Instructions for the task:
Output every line from the beginning of the records through the line that contains "supervisor around it", exactly as it appears.
+ + + +
(* ===== verification/Client.v ===== *)
(** The chat client (src/client/client.cpp, src/client/network.cpp,
    include/client/client_state.h, src/utils/health/client_health_adapter.cpp): the link to a
    server and its reader, the requests the user interface makes, the pushes of the server,
    and the dialling of the next server when the link is lost.  The threads and flags of the
    supervisor around it are in Supervision.v.

    One record [Client] holds the state of the objects [Client], [ClientState] and [Network].
    [inbound] is what the server sends on the current link before the link is lost: a run of
    the client is a run on some such list.  A link that stays up for ever without the awaited
    packet is no such list: the code then waits for ever (network.cpp:140 has no timeout), and
    what can be said of it is said of every finite part of the traffic.  The reader thread takes its next packet when an
    operation waits for one ([wait_incoming]), and as a step of its own ([reader_step]).  The
    clocks, the outcome of a dial and of a write, the jitter and the stop request are read
    from [ClientEnv] in order.  Logging, sleeping and the two display settings are left out.

    The theorems: waiting for a reply ends with that reply or with a lost link only; the
    supervisor finds the first reachable server in ring order within its budget, and gives up
    only after trying every server. *)
From S2P Require Import Prelude Packet Models Codec Serializer Config EndpointRing.
From S2P Require Import PacketBuilder.
From stdpp Require Import options.

(** * Definitions *)

Class ClientEnv := {
  config : Config;
  cl_steady : nat → Z;               (* steady_clock, in milliseconds *)
  cl_time : nat → Z;                 (* std::time(nullptr) *)
  cl_draw : nat → Z → Z → Z;         (* a uniform draw between two bounds *)
  cl_dial : nat → ServerPoint → bool; (* does the n-th attempt reach the server *)
  cl_inbound : nat → list Packet.t;  (* what the server sends on the link of that attempt *)
  cl_write : nat → bool;             (* does the n-th write go through *)
  cl_stop : nat → bool;              (* was stop() requested *)
  cl_in_time : nat → bool;           (* did a packet or the loss of the link beat the timeout *)
  cl_burst : nat → nat               (* how many packets the reader takes during a sleep *)
}.

(** milliseconds without a packet after which the link counts as dead *)
Definition HEARTBEAT_TIMEOUT : Z := 10000.

Record ChatLine := mkLine { author : string; text : string; timestamp : Z }.

(** what leaves the client *)
Inductive LinkAction :=
  | Dial (p : ServerPoint) (ok : bool)
  | Send (p : Packet.t)
  | Close.

Record Client := mkClient {
  (* ClientState *)
  user : option User.t;
  currentRoom : option Room.t;
  rooms : list Room.t;
  serverEndpoints : list ClientEndpoint.t;
  (* Network *)
  connected : bool;
  socketUp : bool;                 (* clientSocket != INVALID_SOCKET *)
  lastInboundMs : Z;
  incoming : list Packet.t;
  inbound : list Packet.t;
  (* Client *)
  welcomeReceived : bool;
  pendingChat : list ChatLine;
  ring : EndpointRing;
  reconnecting : bool;
  reconnects : Z;
  resumePending : bool;
  connectedTo : ServerPoint;       (* connectedHost, connectedPort *)
  trace : list LinkAction;
  creads : nat                     (* values read from the environment so far *)
}.

(** ** Updates of the parts *)

Definition set_state u r c := mkClient u r (rooms c) (serverEndpoints c) (connected c) (socketUp c)
  (lastInboundMs c) (incoming c) (inbound c) (welcomeReceived c) (pendingChat c) (ring c)
  (reconnecting c) (reconnects c) (resumePending c) (connectedTo c) (trace c) (creads c).
Definition set_user v c := set_state v (currentRoom c) c.
Definition set_currentRoom v c := set_state (user c) v c.
Definition set_rooms v c := mkClient (user c) (currentRoom c) v (serverEndpoints c) (connected c)
  (socketUp c) (lastInboundMs c) (incoming c) (inbound c) (welcomeReceived c) (pendingChat c)
  (ring c) (reconnecting c) (reconnects c) (resumePending c) (connectedTo c) (trace c) (creads c).
Definition set_endpoints v c := mkClient (user c) (currentRoom c) (rooms c) v (connected c)
  (socketUp c) (lastInboundMs c) (incoming c) (inbound c) (welcomeReceived c) (pendingChat c)
  (ring c) (reconnecting c) (reconnects c) (resumePending c) (connectedTo c) (trace c) (creads c).
Definition set_link up sock c := mkClient (user c) (currentRoom c) (rooms c) (serverEndpoints c) up
  sock (lastInboundMs c) (incoming c) (inbound c) (welcomeReceived c) (pendingChat c) (ring c)
  (reconnecting c) (reconnects c) (resumePending c) (connectedTo c) (trace c) (creads c).
Definition set_last v c := mkClient (user c) (currentRoom c) (rooms c) (serverEndpoints c)
  (connected c) (socketUp c) v (incoming c) (inbound c) (welcomeReceived c) (pendingChat c)
  (ring c) (reconnecting c) (reconnects c) (resumePending c) (connectedTo c) (trace c) (creads c).
Definition set_queues inc inb c := mkClient (user c) (currentRoom c) (rooms c) (serverEndpoints c)
  (connected c) (socketUp c) (lastInboundMs c) inc inb (welcomeReceived c) (pendingChat c) (ring c)
  (reconnecting c) (reconnects c) (resumePending c) (connectedTo c) (trace c) (creads c).
Definition set_welcome v c := mkClient (user c) (currentRoom c) (rooms c) (serverEndpoints c)
  (connected c) (socketUp c) (lastInboundMs c) (incoming c) (inbound c) v (pendingChat c) (ring c)
  (reconnecting c) (reconnects c) (resumePending c) (connectedTo c) (trace c) (creads c).
Definition set_chat v c := mkClient (user c) (currentRoom c) (rooms c) (serverEndpoints c)
  (connected c) (socketUp c) (lastInboundMs c) (incoming c) (inbound c) (welcomeReceived c) v
  (ring c) (reconnecting c) (reconnects c) (resumePending c) (connectedTo c) (trace c) (creads c).
Definition set_ring v c := mkClient (user c) (currentRoom c) (rooms c) (serverEndpoints c)
  (connected c) (socketUp c) (lastInboundMs c) (incoming c) (inbound c) (welcomeReceived c)
  (pendingChat c) v (reconnecting c) (reconnects c) (resumePending c) (connectedTo c) (trace c)
  (creads c).
Definition set_hop rec n resume to_ c := mkClient (user c) (currentRoom c) (rooms c)
  (serverEndpoints c) (connected c) (socketUp c) (lastInboundMs c) (incoming c) (inbound c)
  (welcomeReceived c) (pendingChat c) (ring c) rec n resume to_ (trace c) (creads c).
Definition set_trace v c := mkClient (user c) (currentRoom c) (rooms c) (serverEndpoints c)
  (connected c) (socketUp c) (lastInboundMs c) (incoming c) (inbound c) (welcomeReceived c)
  (pendingChat c) (ring c) (reconnecting c) (reconnects c) (resumePending c) (connectedTo c) v
  (creads c).
Definition set_creads v c := mkClient (user c) (currentRoom c) (rooms c) (serverEndpoints c)
  (connected c) (socketUp c) (lastInboundMs c) (incoming c) (inbound c) (welcomeReceived c)
  (pendingChat c) (ring c) (reconnecting c) (reconnects c) (resumePending c) (connectedTo c)
  (trace c) v.

Notation M := (SE Client).

(** [Room(1, "Lobby", LOBBY)] and [Room(0, name)] *)
Definition lobby : Room.t := Room.Room 1 "Lobby" Room.LOBBY Room.PUBLIC.
Definition named_room (name : string) : Room.t := Room.Room 0 name Room.OTHER Room.PUBLIC.

(** ** ClientState *)

Definition isLoggedIn (c : Client) : bool :=
  match user c with
  | Some u => match User.user_type u with User.GUEST => false | _ => true end
  | None => false
  end.
Definition isAdmin (c : Client) : bool :=
  match user c with
  | Some u => match User.user_type u with User.ADMIN => true | _ => false end
  | None => false
  end.
Definition clear (c : Client) : Client := set_endpoints [] (set_rooms [] (set_state None None c)).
+ + + +
Worked solution:
(* ===== verification/Client.v ===== *)
(** The chat client (src/client/client.cpp, src/client/network.cpp,
    include/client/client_state.h, src/utils/health/client_health_adapter.cpp): the link to a
    server and its reader, the requests the user interface makes, the pushes of the server,
    and the dialling of the next server when the link is lost.  The threads and flags of the
    supervisor around it are in Supervision.v.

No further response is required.